◆ Exercise brief ◆
Where the word "unfold" shows up in the entries below, please copy the whole line.

◆ Collected data ◆
/---

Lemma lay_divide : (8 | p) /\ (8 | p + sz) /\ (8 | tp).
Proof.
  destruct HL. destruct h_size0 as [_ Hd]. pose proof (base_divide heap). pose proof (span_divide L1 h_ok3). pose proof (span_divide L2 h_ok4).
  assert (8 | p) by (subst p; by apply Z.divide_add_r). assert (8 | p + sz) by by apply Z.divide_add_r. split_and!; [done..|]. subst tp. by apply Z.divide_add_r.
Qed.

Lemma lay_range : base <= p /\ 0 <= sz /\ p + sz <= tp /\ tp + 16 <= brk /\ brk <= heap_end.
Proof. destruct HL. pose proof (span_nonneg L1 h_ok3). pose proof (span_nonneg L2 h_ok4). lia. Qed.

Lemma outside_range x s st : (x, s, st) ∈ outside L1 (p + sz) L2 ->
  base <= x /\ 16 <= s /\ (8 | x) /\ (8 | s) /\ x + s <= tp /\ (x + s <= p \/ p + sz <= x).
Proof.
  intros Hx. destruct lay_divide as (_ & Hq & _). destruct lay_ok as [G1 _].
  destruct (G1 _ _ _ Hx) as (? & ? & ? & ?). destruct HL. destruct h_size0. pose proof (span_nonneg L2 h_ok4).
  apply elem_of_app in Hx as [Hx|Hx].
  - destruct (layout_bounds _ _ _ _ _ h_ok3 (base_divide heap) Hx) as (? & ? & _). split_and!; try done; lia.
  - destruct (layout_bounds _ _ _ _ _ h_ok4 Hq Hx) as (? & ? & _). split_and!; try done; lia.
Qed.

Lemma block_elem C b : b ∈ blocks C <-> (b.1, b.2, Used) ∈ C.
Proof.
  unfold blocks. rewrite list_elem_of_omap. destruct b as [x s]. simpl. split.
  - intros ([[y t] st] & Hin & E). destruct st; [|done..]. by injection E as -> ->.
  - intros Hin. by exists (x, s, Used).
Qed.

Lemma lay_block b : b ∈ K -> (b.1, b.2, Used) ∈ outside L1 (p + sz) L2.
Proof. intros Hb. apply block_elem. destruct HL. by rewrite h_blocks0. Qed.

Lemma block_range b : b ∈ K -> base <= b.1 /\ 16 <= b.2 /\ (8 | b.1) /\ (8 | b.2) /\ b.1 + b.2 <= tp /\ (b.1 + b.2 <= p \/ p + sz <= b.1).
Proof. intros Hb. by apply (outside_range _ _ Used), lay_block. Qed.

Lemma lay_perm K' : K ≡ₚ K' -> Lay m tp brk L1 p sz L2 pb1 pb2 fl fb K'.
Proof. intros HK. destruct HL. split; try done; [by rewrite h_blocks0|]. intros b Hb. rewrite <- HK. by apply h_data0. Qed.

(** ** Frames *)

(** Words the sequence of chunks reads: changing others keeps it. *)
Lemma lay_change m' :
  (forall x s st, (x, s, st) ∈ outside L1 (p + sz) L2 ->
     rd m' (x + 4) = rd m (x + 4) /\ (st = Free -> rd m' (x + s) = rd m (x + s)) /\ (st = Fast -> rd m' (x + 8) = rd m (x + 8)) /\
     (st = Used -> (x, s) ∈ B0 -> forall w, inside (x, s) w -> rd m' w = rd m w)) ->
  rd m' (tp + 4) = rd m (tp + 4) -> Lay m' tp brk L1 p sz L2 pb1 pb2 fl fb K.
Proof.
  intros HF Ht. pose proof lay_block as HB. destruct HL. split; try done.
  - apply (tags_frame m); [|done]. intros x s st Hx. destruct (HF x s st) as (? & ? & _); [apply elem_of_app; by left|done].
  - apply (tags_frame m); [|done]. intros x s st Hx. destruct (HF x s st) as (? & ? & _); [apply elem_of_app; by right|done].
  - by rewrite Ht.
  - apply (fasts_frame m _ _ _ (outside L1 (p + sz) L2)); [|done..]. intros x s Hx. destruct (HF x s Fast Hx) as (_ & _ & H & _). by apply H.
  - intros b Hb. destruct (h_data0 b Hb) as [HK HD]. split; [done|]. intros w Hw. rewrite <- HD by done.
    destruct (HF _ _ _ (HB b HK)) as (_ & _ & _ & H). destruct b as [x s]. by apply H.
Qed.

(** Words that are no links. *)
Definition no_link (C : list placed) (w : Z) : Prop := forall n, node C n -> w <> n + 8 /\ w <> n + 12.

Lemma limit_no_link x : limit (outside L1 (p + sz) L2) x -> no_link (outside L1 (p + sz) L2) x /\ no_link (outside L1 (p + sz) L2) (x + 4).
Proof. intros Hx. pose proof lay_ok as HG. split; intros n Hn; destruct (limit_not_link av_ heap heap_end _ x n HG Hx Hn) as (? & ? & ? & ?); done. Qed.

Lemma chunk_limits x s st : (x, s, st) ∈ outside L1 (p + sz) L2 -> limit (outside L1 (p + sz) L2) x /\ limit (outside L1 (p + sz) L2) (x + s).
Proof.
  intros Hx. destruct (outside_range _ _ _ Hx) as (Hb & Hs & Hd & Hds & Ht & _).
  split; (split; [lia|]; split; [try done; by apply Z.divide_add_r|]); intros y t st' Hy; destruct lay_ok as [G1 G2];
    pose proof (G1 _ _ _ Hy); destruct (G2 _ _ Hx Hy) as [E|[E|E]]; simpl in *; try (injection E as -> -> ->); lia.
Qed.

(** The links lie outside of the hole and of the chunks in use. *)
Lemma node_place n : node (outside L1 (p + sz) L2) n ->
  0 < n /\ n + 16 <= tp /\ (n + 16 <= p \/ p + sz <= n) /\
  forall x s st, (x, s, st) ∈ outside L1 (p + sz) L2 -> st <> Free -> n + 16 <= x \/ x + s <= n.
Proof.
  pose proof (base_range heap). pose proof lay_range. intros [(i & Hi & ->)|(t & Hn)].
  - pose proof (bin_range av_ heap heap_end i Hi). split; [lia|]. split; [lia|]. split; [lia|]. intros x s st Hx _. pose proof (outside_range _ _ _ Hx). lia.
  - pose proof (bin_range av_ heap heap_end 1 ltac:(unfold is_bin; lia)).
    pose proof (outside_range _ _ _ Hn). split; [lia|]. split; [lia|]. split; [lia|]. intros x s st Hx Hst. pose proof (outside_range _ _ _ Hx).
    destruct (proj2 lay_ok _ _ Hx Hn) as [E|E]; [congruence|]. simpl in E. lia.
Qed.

\---

◆ Output for this exercise ◆
  unfold blocks. rewrite list_elem_of_omap. destruct b as [x s]. simpl. split.
  - pose proof (bin_range av_ heap heap_end 1 ltac:(unfold is_bin; lia)).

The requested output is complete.